Pálfi has taken clips from 500 or so existing films and spliced them together into one cohesive movie. It’s one to watch and rewatch and then watch again (but not with the kids around). It’s a visual onslaught. And a pure delight to recognise the various actors and films and see clips out of context and yet so in context.

I’m a sucker for romance. I’m in love with the idea of being in love. And I love the old classics. Meg Ryan, move over – when they get around to filming Sleepless in Budapest, I’m in there. Pálfi’s film jumps from silent movies to animations, from westerns to film noir, from musicals to futuristic odysseys. It’s a roller-coaster ride that you won’t want to end.

I’m marking 2015 as a year of catching up – of taking time to see the films I’ve wanted to see but have missed, to read the books I’ve wanted to read but haven’t had time, to realise a long threatening to visit friends in far flung places before any of us shuffles off this mortal coil. And so far, one week into the year, I’m on track.

Granted, Hölgyeim és uraim was a bonus – I’d never heard of György Pálfi or his movie until this week when it was given to me to watch by someone who has my cultural well-being at heart (köszönöm a tanítást) and it prompted me to dig out two others that have been sitting on my shelves for years.

Can you believe I’d never seen The Bucket List? Those two questions are echoing in my head

You know, the ancient Egyptians had a beautiful belief about death.  When their souls got to the entrance to heaven, the guards asked two questions.  Their answers determined whether they were able to enter or not.  ‘Have you found joy in your life?’  ‘Has your life brought joy to others?

Food for thought there and never too late to change. And Sonny, in The Best Exotic Marigold Hotel has me convinced that

Everything will be all right in the end… if it’s not all right then it’s not yet the end.

This is something my late friend RB used to tell me when I was on rant and I’d never realised before where he’d found it. That made the movie all the more special. That, of course, and seeing love win out in the end. I did say I was a sucker for romance.

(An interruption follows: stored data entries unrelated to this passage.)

(** * V2V-simulation: interference graph, vehicle motion and tick driver

    A shallow embedding of the simulation core of the repository
    (src/interference_graph.cpp, src/vehicule.cpp, src/simulator.cpp,
    src/graph_builder.cpp) together with the properties stated about it.

    Conventions of the embedding.
    - [int] identifiers and counters are integers of [Z]; where the source
      converts between [int] and [size_t] the wrap-around is written out
      ([to_size_t], [to_int]).  The counters of comparisons are only
      incremented, and are not followed beyond the range of [int], where the
      source has no defined behaviour.
    - [double] values are exact rationals of [Q]: rounding, infinities and
      NaN are outside the model.  Comparisons are the boolean tests of the
      source ([<=], [<], [>], [>=]).  The heading block of [Vehicule::update],
      whose last step depends on the rounding, is given a second time on
      binary64 floating-point numbers ([updateHeadingDouble]).
    - The libm functions ([sin], [cos], [sqrt], [atan2]) are parameters of the
      development (variables of the section [Model]).
    - [std::unordered_map] is [gmap], [std::unordered_set] and [std::set] are
      [gset]; a traversal of such a container visits [map_to_list] or
      [elements], whose order is as unspecified as the source's.
    - [rand()] reads a stream of naturals that is threaded through the
      functions that call it. *)

From Stdlib Require Import QArith Qabs Qround Qminmax Lqa ZArith Lia.
From Stdlib Require Import Floats.
From stdpp Require Import gmap strings list fin_maps fin_sets relations.
(** X11. However the procedure ends, the registers it has written are a
    beginning of the sequence Prime, Generate, Store (bytes 7, 11, 15),
    each one byte at the control register of the T66 object.  Its result
    is never positive, and a result of 0 means that all three were
    written and "Done" was printed last. *)
Theorem procedure_writes_only_its_commands (fuel : nat) (w : world) :
  let addr := uint16_t (object_table w T66 0) in
  let o := store_golden_refs fuel w in
  (exists k,
      writes (trace (world_of o))
      = (writes (trace w) ++ firstn k (golden_ref_commands addr))%list)
  /\ forall r w',
      o = Ret r w' ->
      r <= 0
      /\ (r = 0 ->
          writes (trace w')
          = (writes (trace w) ++ golden_ref_commands addr)%list
          /\ last_line w' = "Done" ++ newline).
Proof.
  intros addr o. remember o as o' eqn:Ho. subst o.
  unfold mxt_store_golden_refs, ret in Ho.
  unfold bind at 1 in Ho. unfold mxt_msg_reset in Ho.
  assert (Wr : writes (trace (emit EvMsgReset w)) = writes (trace w)).
  { rewrite writes_emit. simpl. apply app_nil_r. }
  destruct (reset_ret w <? 0) eqn:E0.
  { apply Z.ltb_lt in E0. subst o'. split.
    - exists 0%nat. simpl. rewrite app_nil_r. exact Wr.
    - intros r w' H. injection H as <- <-. split; [lia|intros; lia]. }
  unfold bind at 1 in Ho. unfold get_object_address in Ho.
  cbn [object_table emit] in Ho. fold addr in Ho. destruct (addr =? ONF).
  { subst o'. split.
    - exists 0%nat. simpl. rewrite app_nil_r. exact Wr.
    - intros r w' H. injection H as <- <-. split; [lia|intros; lia]. }
  unfold bind at 1 in Ho. unfold printf at 1 in Ho.
  set (w0 := emit (EvPrintf ("Priming" ++ newline)) (emit EvMsgReset w)) in Ho.
  assert (W0 : writes (trace w0) = writes (trace w)).
  { unfold w0. rewrite writes_emit, Wr. simpl. apply app_nil_r. }
  pose proof (run_command_writes T66 T6 fuel addr GR_FCALCMD_PRIME
                GR_STATE_PRIMED GR_STATE_PRIMED w0) as X1.
  rewrite W0 in X1. unfold bind at 1 in Ho.
  destruct (run_command fuel addr GR_FCALCMD_PRIME GR_STATE_PRIMED
              GR_STATE_PRIMED w0) as [r1 w1|w1|w1] eqn:E1;
    cbn [world_of] in X1;
    [|subst o'; split; [exists 1%nat; exact X1|discriminate]
     |subst o'; split; [exists 1%nat; exact X1|discriminate]].
  destruct (run_command_result _ _ _ _ _ _ _ _ E1) as [N1|Z1].
  { rewrite (negative_ltb r1 N1) in Ho. subst o'.
    split; [exists 1%nat; exact X1|].
    intros r w' H. injection H as <- <-. split; [lia|intros; lia]. }
  subst r1. cbn [Z.ltb Z.compare] in Ho.
  unfold bind at 1 in Ho. unfold printf at 1 in Ho.
  set (g0 := emit (EvPrintf ("Generating" ++ newline)) w1) in Ho.
  pose proof (run_command_writes T66 T6 fuel addr GR_FCALCMD_GENERATE
                GR_STATE_GENERATED GR_STATE_FCALPASS g0) as X2.
  unfold g0 in X2 at 2. rewrite writes_emit, X1 in X2. cbn [writes] in X2.
  rewrite app_nil_r, <- app_assoc in X2. cbn [app] in X2.
  unfold bind at 1 in Ho.
  destruct (run_command fuel addr GR_FCALCMD_GENERATE GR_STATE_GENERATED
              GR_STATE_FCALPASS g0) as [r2 w2|w2|w2] eqn:E2;
    cbn [world_of] in X2;
    [|subst o'; split; [exists 2%nat; exact X2|discriminate]
     |subst o'; split; [exists 2%nat; exact X2|discriminate]].
  destruct (run_command_result _ _ _ _ _ _ _ _ E2) as [N2|Z2].
  { rewrite (negative_ltb r2 N2) in Ho. subst o'.
    split; [exists 2%nat; exact X2|].
    intros r w' H. injection H as <- <-. split; [lia|intros; lia]. }
  subst r2. cbn [Z.ltb Z.compare] in Ho.
  unfold bind at 1 in Ho. unfold printf at 1 in Ho.
  set (s0 := emit (EvPrintf ("Storing" ++ newline)) w2) in Ho.
  pose proof (run_command_writes T66 T6 fuel addr GR_FCALCMD_STORE
                GR_STATE_IDLE GR_STATE_FCALSEQDONE s0) as X3.
  unfold s0 in X3 at 2. rewrite writes_emit, X2 in X3. cbn [writes] in X3.
  rewrite app_nil_r, <- app_assoc in X3. cbn [app] in X3.
  unfold bind at 1 in Ho.
  destruct (run_command fuel addr GR_FCALCMD_STORE GR_STATE_IDLE
              GR_STATE_FCALSEQDONE s0) as [r3 w3|w3|w3] eqn:E3;
    cbn [world_of] in X3;
    [|subst o'; split; [exists 3%nat; exact X3|discriminate]
     |subst o'; split; [exists 3%nat; exact X3|discriminate]].
  destruct (run_command_result _ _ _ _ _ _ _ _ E3) as [N3|Z3].
  { rewrite (negative_ltb r3 N3) in Ho. subst o'.
    split; [exists 3%nat; exact X3|].
    intros r w' H. injection H as <- <-. split; [lia|intros; lia]. }
  subst r3. cbn [Z.ltb Z.compare] in Ho.
  unfold bind, printf in Ho. subst o'. cbn [world_of].
  assert (XD : writes (trace (emit (EvPrintf ("Done" ++ newline)) w3))
               = (writes (trace w) ++ golden_ref_commands addr)%list).
  { rewrite writes_emit, X3. simpl. rewrite app_nil_r. reflexivity. }
  split; [exists 3%nat; exact XD|].
  intros r w' H. injection H as <- <-. split; [lia|intros _].
  split; [exact XD|apply last_line_printf].
Qed.
Definition setState (u : updater) : M unit :=
  st ← readState;
  a ← allocate;
  patch ← liftC (patch_of u st);
  let nextState := mkObject a (spread2 (own st) patch) in
  if negb (shallowEqual (AObj st) (AObj nextState)) then
    writeState nextState;;
    ls ← readListeners;
    forEach ls (fun l =>
      tryCatch (call l) (fun error => console_error listener_error_msg error))
  else mret tt.

Definition subscribe (l : listener) : M (M unit) :=
  modifyListeners (Set_add l);;
  mret (modifyListeners (Set_delete l)).

Definition getSnapshot : M object := readState.

Definition destroy (storeId : string) : M unit :=
  modifyListeners Set_clear;;
  registry_delete storeId.

(** ** Listeners that unsubscribe while they are notified

    [listeners.forEach] runs over the live [Set]: an entry deleted before
    its turn is not visited.  What the listeners delete is given by
    [unsubscribing]: for the identity of a listener, the identities of the
    listeners whose unsubscribe function it calls when it is notified,
    before it returns or throws. *)





(** ** [StoreAPI], [Middleware], [StoreOptions] (types/index.ts) *)

Record StoreAPI := mkStoreAPI {
  api_getState : M object;
  api_setState : updater -> M unit;
  api_subscribe : listener -> M (M unit);
  api_getSnapshot : M object;
  api_getServerSnapshot : M object;
  api_destroy : M unit
}.

Definition writer : Type := updater -> M unit.

Definition Middleware : Type := StoreAPI -> writer -> writer.

Record SsrOptions := mkSsr { ssr_initialState : option props }.

Record StoreOptions := mkOptions {
  middleware : option (list Middleware);
  devtools : option bool;
  name : option string;
  ssr : option SsrOptions
}.

(** [options.ssr?.initialState] *)
Definition ssr_override (options : StoreOptions) : option props :=
  ssr options ≫= ssr_initialState.

Definition getServerSnapshot (initialState : object) (options : StoreOptions)
  : M object :=
  match ssr_override options with
  | Some override =>
      a ← allocate;
      mret (mkObject a (spread2 (own initialState) override))
  | None => readState
  end.

(** [arr.reduceRight(callback, initialValue)]: the index runs from
    [arr.length - 1] down to [0]. *)
Fixpoint reduceRight_from {A B} (callback : B -> A -> B) (arr : list A)
    (k : nat) (acc : B) : B :=
  match k with
  | 0 => acc
  | S k' =>
      match arr !! k' with
      | Some x => reduceRight_from callback arr k' (callback acc x)
      | None => reduceRight_from callback arr k' acc
      end
  end.

Definition reduceRight {A B} (callback : B -> A -> B) (initialValue : B)
    (arr : list A) : B :=
  reduceRight_from callback arr (length arr) initialValue.

(** [`store_${n}`] *)
Definition store_id (n : nat) : string := "store_" +:+ pretty n.

(** [options.name || storeId]: the empty string is falsy. *)
Definition store_name (options : StoreOptions) (storeId : string) : string :=
  match name options with
  | Some "" | None => storeId
  | Some s => s
  end.

(** [options.devtools !== false] *)
Definition devtools_enabled (options : StoreOptions) : bool :=
  match devtools options with Some false => false | _ => true end.

(** The object literal assigned to [api], before the middleware is
    applied. *)
Definition core_api (storeId : string) (initialState : object)
    (options : StoreOptions) : StoreAPI :=
  {| api_getState := getState;
     api_setState := setState;
     api_subscribe := subscribe;
     api_getSnapshot := getSnapshot;
     api_getServerSnapshot := getServerSnapshot initialState options;
     api_destroy := destroy storeId |}.
(** * NL Jewellers calculator: the pricing sweep, the replay total and the
    saved-calculations store

    Shallow embedding of the three calculator components of the repository
    (the gold calculator, the silver calculator with a purity selector, and
    the silver calculator fixed to purity 999) and the properties checked
    against them.

    Numbers.  The components are embedded twice.

    In [Engine] a JavaScript [number] is [NaN] or an exact rational, and a
    [number] that comes out of [parseInt] or out of the loop counter is
    [INaN] or an exact integer.  On this embedding stand the properties that
    hold whatever the arithmetic does: which expression a field holds, which
    result is selected, what the store keeps, what the validator flags.

    In [Engine64] a [number] is an IEEE 754 binary64 value, every operation
    rounds as JavaScript does, and the loop of the sweep need not come to an
    end.  On this embedding stand the properties that depend on a value, on
    an order between values or on the loop returning.

    Text is ASCII. *)

From Stdlib Require Import Ascii String QArith Qround Qpower Lqa.
From Stdlib Require Import SpecFloat PrimFloat FloatOps.
From stdpp Require Import gmap strings list fin_maps.
From Equations Require Import Equations.

Local Open Scope Z_scope.

(** A decimal literal of a primitive float stands for the nearest binary64
    value, as it does in JavaScript. *)
Set Warnings "-inexact-float".

(** ** JavaScript numbers *)

Module JS.

Inductive number : Type :=
| NaN
| Num (q : Q).

Inductive integer : Type :=
| INaN
| Int (z : Z).

Definition of_integer (i : integer) : number :=
  match i with
  | INaN => NaN
  | Int z => Num (inject_Z z)
  end.

Definition lift2 (f : Q -> Q -> Q) (a b : number) : number :=
  match a, b with
  | Num x, Num y => Num (f x y)
  | _, _ => NaN
  end.

Definition add : number -> number -> number := lift2 Qplus.
Definition sub : number -> number -> number := lift2 Qminus.
Definition mul : number -> number -> number := lift2 Qmult.
(** [readFloat] on a literal that must span the whole string: the sign,
    whether the literal is hexadecimal, the digits as an integer and the
    power of ten (of two for a hexadecimal literal, whose exponent is
    mandatory). *)
Definition readFloat (s : string) : option (bool * bool * Z * Z) :=
  let '(neg, s1) := strip_sign s in
  let '(hex, s1) :=
    match s1 with
    | String "0" (String x (String c rest)) =>
        if Ascii.eqb (lower x) "x" then (true, String c rest) else (false, s1)
    | _ => (false, s1)
    end in
  let '(st, s2) :=
    readFloat_digits hex s1 {| sawdot := false; sawdigits := false; nd := 0;
                               dp := 0; mantissa := 0 |} in
  if negb (sawdigits st) then None
  else if has_underscore s && negb (underscoreOK s) then None
  else
    let dp0 := if sawdot st then dp st else nd st in
    let scale := if hex then 4 else 1 in
    match s2 with
    | EmptyString =>
        if hex then None
        else Some (neg, hex, mantissa st, dp0 - nd st)
    | String c s3 =>
        if Ascii.eqb (lower c) (if hex then "p" else "e") then
          let '(eneg, s4) := strip_sign s3 in
          match s4 with
          | String d _ =>
              match digit_val d with
              | None => None
              | Some _ =>
                  let '(e, s5) := readFloat_exp s4 0 in
                  match s5 with
                  | EmptyString =>
                      Some (neg, hex, mantissa st,
                            scale * dp0 + (if eneg then - e else e)
                            - scale * nd st)
                  | _ => None
                  end
              end
          | EmptyString => None
          end
        else None
    end.

(** The binary64 nearest to [m * 10 ^ e] (ties to even), for [0 < m]. *)
Definition round_decimal (neg : bool) (m e : Z) : spec_float :=
  if 0 <=? e then
    binary_normalize prec emax ((if neg then - m else m) * 10 ^ e) 0 neg
  else
    let '(q, e2, loc) := SFdiv_core_binary prec emax m 0 (10 ^ (- e)) 0 in
    binary_round_aux prec emax neg q e2 loc.

(** The binary64 nearest to [m * 2 ^ e] (ties to even), for [0 < m]. *)
Definition round_binary (neg : bool) (m e : Z) : spec_float :=
  binary_normalize prec emax (if neg then - m else m) e neg.

(** [special]: the spellings of infinity and NaN, case ignored. *)
Definition special (s : string) : option float64 :=
  let '(neg, body) := strip_sign s in
  let l := lower_string body in
  if String.eqb l "inf" || String.eqb l "infinity" then
    Some (if neg then neg_infinity else infinity)
  else if String.eqb (lower_string s) "nan" then Some nan
  else None.

(** [strconv.ParseFloat(s, 64)] on decimal and hexadecimal literals,
    infinities and NaN: the nearest binary64; an overflow gives an infinity
    with [ErrRange]; any other string gives zero with [ErrSyntax]. *)
Definition ParseFloat (s : string) : float64 * option NumErrKind :=
  match special s with
  | Some f => (f, None)
  | None =>
      match readFloat s with
      | None => (0%float, Some ErrSyntax)
      | Some (neg, hex, m, e) =>
          if m =? 0 then ((if neg then neg_zero else zero), None)
          else
            match (if hex then round_binary else round_decimal) neg m e with
            | S754_infinity sg =>
                ((if sg then neg_infinity else infinity), Some ErrRange)
            | sf => (SF2Prim sf, None)
            end
      end
  end.

Definition uint64_max : Z := 2 ^ 64 - 1.

(** The digit loop of [ParseUint(s, 10, 64)]. *)
Fixpoint ParseUint_loop (s : string) (n : Z) : Z * option NumErrKind :=
  match s with
  | EmptyString => (n, None)
  | String c rest =>
      match digit_val c with
      | None => (0, Some ErrSyntax)
      | Some d =>
          if uint64_max / 10 + 1 <=? n then (uint64_max, Some ErrRange)
          else
            let n1 := n * 10 + d in
            if uint64_max <? n1 then (uint64_max, Some ErrRange)
            else ParseUint_loop rest n1
      end
  end.

(** [strconv.ParseInt(s, 10, 64)]. *)
Definition ParseInt (s : string) : Z * option NumErrKind :=
  match s with
  | EmptyString => (0, Some ErrSyntax)
  | _ =>
      let '(neg, s1) := strip_sign s in
      match s1 with
      | EmptyString => (0, Some ErrSyntax)
      | _ =>
          match ParseUint_loop s1 0 with
          | (_, Some ErrSyntax) => (0, Some ErrSyntax)
          | (un, _) =>
              if negb neg && (2 ^ 63 <=? un) then (int64_max, Some ErrRange)
              else if neg && (2 ^ 63 <? un) then (int64_min, Some ErrRange)
              else (if neg then - un else un, None)
          end
      end
  end.

(** ** encoding/base64, the standard encoding with padding *)

Definition byte_val (b : Byte.byte) : Z := Z.of_N (Byte.to_N b).
Definition val_byte (n : Z) : Byte.byte :=
  default Byte.x00 (Byte.of_N (Z.to_N (n mod 256))).

Definition encodeStd : string :=
  "ABCDEFGHIJKLMNOPQRSTUVWXYZabcdefghijklmnopqrstuvwxyz0123456789+/".

Definition b64_char (n : Z) : ascii :=
  default "A"%char (String.get (Z.to_nat n) encodeStd).

(** The decode map of the standard alphabet. *)
Definition decodeMap (c : ascii) : option Z :=
  let n := Z.of_N (N_of_ascii c) in
  if (65 <=? n) && (n <=? 90) then Some (n - 65)
  else if (97 <=? n) && (n <=? 122) then Some (n - 97 + 26)
  else if (48 <=? n) && (n <=? 57) then Some (n - 48 + 52)
  else if n =? 43 then Some 62
  else if n =? 47 then Some 63
  else None.

Fixpoint b64_encode (src : list Z) : string :=
  match src with
  | [] => ""
  | [x] =>
      String (b64_char (Z.shiftr x 2))
        (String (b64_char (Z.shiftl (Z.land x 3) 4)) "==")
  | [x; y] =>
      String (b64_char (Z.shiftr x 2))
        (String (b64_char (Z.lor (Z.shiftl (Z.land x 3) 4) (Z.shiftr y 4)))
           (String (b64_char (Z.shiftl (Z.land y 15) 2)) "="))
  | x :: y :: z :: rest =>
      String (b64_char (Z.shiftr x 2))
        (String (b64_char (Z.lor (Z.shiftl (Z.land x 3) 4) (Z.shiftr y 4)))
           (String (b64_char (Z.lor (Z.shiftl (Z.land y 15) 2) (Z.shiftr z 6)))
              (String (b64_char (Z.land z 63)) (b64_encode rest))))
  end.

Definition EncodeToString (src : bytes) : string :=
  b64_encode (map byte_val src).

Definition CorruptInputError (offset : Z) : string :=
  "illegal base64 data at input byte " +:+ pretty offset.

Definition is_newline (c : ascii) : bool :=
  Ascii.eqb c "010" || Ascii.eqb c "013".

Fixpoint skip_newlines (s : string) (si : Z) : string * Z :=
  match s with
  | String c rest => if is_newline c then skip_newlines rest (si + 1) else (s, si)
  | EmptyString => (s, si)
  end.

(** The bytes of a quantum of [dlen] sextets gathered in [val]. *)
Definition quantum_bytes (dlen : nat) (val : Z) : bytes :=
  take (dlen - 1)%nat
    [val_byte (Z.shiftr val 16); val_byte (Z.shiftr val 8); val_byte val].

(** After a padding character at sextet [j]: the rest of [decodeQuantum].
    [si] is the offset just behind that character, [len] the input length. *)
Definition decode_padding (j : nat) (val : Z) (rest : string) (si len : Z)
  (out : bytes) : bytes * option string :=
  match j with
  | 0%nat | 1%nat => (out, Some (CorruptInputError (si - 1)))
  | 2%nat =>
      let '(r1, si1) := skip_newlines rest si in
      match r1 with
      | EmptyString => (out, Some (CorruptInputError len))
      | String c r2 =>
          if Ascii.eqb c "=" then
            let '(r3, si3) := skip_newlines r2 (si1 + 1) in
            (out ++ quantum_bytes 2 (Z.shiftl val 12),
             match r3 with
             | EmptyString => None
             | _ => Some (CorruptInputError si3)
             end)
          else (out, Some (CorruptInputError (si1 - 1)))
      end
  | _ =>
      let '(r1, si1) := skip_newlines rest si in
      (out ++ quantum_bytes 3 (Z.shiftl val 6),
       match r1 with
       | EmptyString => None
       | _ => Some (CorruptInputError si1)
       end)
  end.

(** [Decode]: quanta of four sextets, line breaks skipped; at the first
    corrupt byte the bytes decoded so far are returned with the error. *)
Fixpoint b64_decode (src : string) (si len : Z) (j : nat) (val : Z)
  (out : bytes) : bytes * option string :=
  match src with
  | EmptyString =>
      match j with
      | 0%nat => (out, None)
      | _ => (out, Some (CorruptInputError (si - Z.of_nat j)))
      end
  | String c rest =>
      match decodeMap c with
      | Some v =>
          let val := val * 64 + v in
          match j with
          | 3%nat => b64_decode rest (si + 1) len 0 0 (out ++ quantum_bytes 4 val)
          | _ => b64_decode rest (si + 1) len (S j) val out
          end
      | None =>
          if is_newline c then b64_decode rest (si + 1) len j val out
          else if Ascii.eqb c "=" then decode_padding j val rest (si + 1) len out
          else (out, Some (CorruptInputError si))
      end
  end.

Definition DecodeString (s : string) : bytes * option string :=
  b64_decode s 0 (Z.of_nat (String.length s)) 0 0 [].

(** ** crypto/sha256, crypto/sha512, crypto/hmac *)

(** The first eighty primes. *)
Definition primes : list Z :=
  [2; 3; 5; 7; 11; 13; 17; 19; 23; 29; 31; 37; 41; 43; 47; 53; 59; 61; 67; 71;
   73; 79; 83; 89; 97; 101; 103; 107; 109; 113; 127; 131; 137; 139; 149; 151;
   157; 163; 167; 173; 179; 181; 191; 193; 197; 199; 211; 223; 227; 229; 233;
   239; 241; 251; 257; 263; 269; 271; 277; 281; 283; 293; 307; 311; 313; 317;
   331; 337; 347; 349; 353; 359; 367; 373; 379; 383; 389; 397; 401; 409].

(** The integer cube root, bit by bit from bit [n] down. *)
Fixpoint cbrt_bits (n : nat) (x r : Z) : Z :=
  let r' := r + 2 ^ Z.of_nat n in
  let r := if r' * r' * r' <=? x then r' else r in
  match n with
  | O => r
  | S n' => cbrt_bits n' x r
  end.

(** The first [w] bits of the fractional parts of the cube and square
    roots of a prime. *)
Definition frac_cbrt (w p : Z) : Z := cbrt_bits 70 (p * 2 ^ (3 * w)) 0 mod 2 ^ w.
Definition frac_sqrt (w p : Z) : Z := Z.sqrt (p * 2 ^ (2 * w)) mod 2 ^ w.

(** The parameters of a SHA-2 function: the word size, the number of
    rounds, and the rotation and shift amounts. *)
Record sha2_params := {
  wsize : Z;
  nrounds : nat;
  bigsigma0 : Z * Z * Z;
  bigsigma1 : Z * Z * Z;
  smallsigma0 : Z * Z * Z;
  smallsigma1 : Z * Z * Z;
}.

Definition sha256_params : sha2_params :=
  {| wsize := 32; nrounds := 64;
     bigsigma0 := (2, 13, 22); bigsigma1 := (6, 11, 25);
     smallsigma0 := (7, 18, 3); smallsigma1 := (17, 19, 10) |}.

Definition sha512_params : sha2_params :=
  {| wsize := 64; nrounds := 80;
     bigsigma0 := (28, 34, 39); bigsigma1 := (14, 18, 41);
     smallsigma0 := (1, 8, 7); smallsigma1 := (19, 61, 6) |}.

Definition round_constants (P : sha2_params) : list Z :=
  map (frac_cbrt (wsize P)) (take (nrounds P) primes).

Definition initial_hash (P : sha2_params) : list Z :=
  map (frac_sqrt (wsize P)) (take 8 primes).

Definition K256 : list Z := Eval vm_compute in round_constants sha256_params.
Definition K512 : list Z := Eval vm_compute in round_constants sha512_params.
Definition H256 : list Z := Eval vm_compute in initial_hash sha256_params.
Definition H512 : list Z := Eval vm_compute in initial_hash sha512_params.

Section sha2.
Variable P : sha2_params.
Variable K : list Z.

Definition wrap (x : Z) : Z := x mod 2 ^ wsize P.
Definition rotr (n x : Z) : Z :=
  Z.lor (Z.shiftr x n) (wrap (Z.shiftl x (wsize P - n))).
Definition big_sigma (r : Z * Z * Z) (x : Z) : Z :=
  let '(a, b, c) := r in Z.lxor (Z.lxor (rotr a x) (rotr b x)) (rotr c x).
Definition small_sigma (r : Z * Z * Z) (x : Z) : Z :=
  let '(a, b, c) := r in Z.lxor (Z.lxor (rotr a x) (rotr b x)) (Z.shiftr x c).
Definition Ch (e f g : Z) : Z :=
  Z.lxor (Z.land e f) (Z.land (Z.lxor e (2 ^ wsize P - 1)) g).
Definition Maj (a b c : Z) : Z :=
  Z.lxor (Z.lxor (Z.land a b) (Z.land a c)) (Z.land b c).

Definition word_at (l : list Z) (i : nat) : Z := default 0 (l !! i).

(** The rounds of the compression function.  [win] holds the sixteen
    schedule words from the current one on; [st] is [a .. h]. *)
Fixpoint rounds (ks : list Z) (win st : list Z) : list Z :=
  match ks with
  | [] => st
  | k :: ks' =>
      let a := word_at st 0 in let b := word_at st 1 in
      let c := word_at st 2 in let d := word_at st 3 in
      let e := word_at st 4 in let f := word_at st 5 in
      let g := word_at st 6 in let h := word_at st 7 in
      let t1 := h + big_sigma (bigsigma1 P) e + Ch e f g + k + word_at win 0 in
      let t2 := big_sigma (bigsigma0 P) a + Maj a b c in
      let next :=
        wrap (small_sigma (smallsigma1 P) (word_at win 14) + word_at win 9
              + small_sigma (smallsigma0 P) (word_at win 1) + word_at win 0) in
      rounds ks' (drop 1 win ++ [next])
        [wrap (t1 + t2); a; b; c; wrap (d + t1); e; f; g]
  end.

My first grateful of 2015 has to be that it’s never to late to learn some lessons. And they come at us from the most unusual angles. We just have to be open to receiving them. A throwaway sentence can make a massive difference if we hear it just when we need to. And a movie like Hölgyeim és uraim can do wonders to restore faith in what at times can seem like a tired old story written for someone other than you.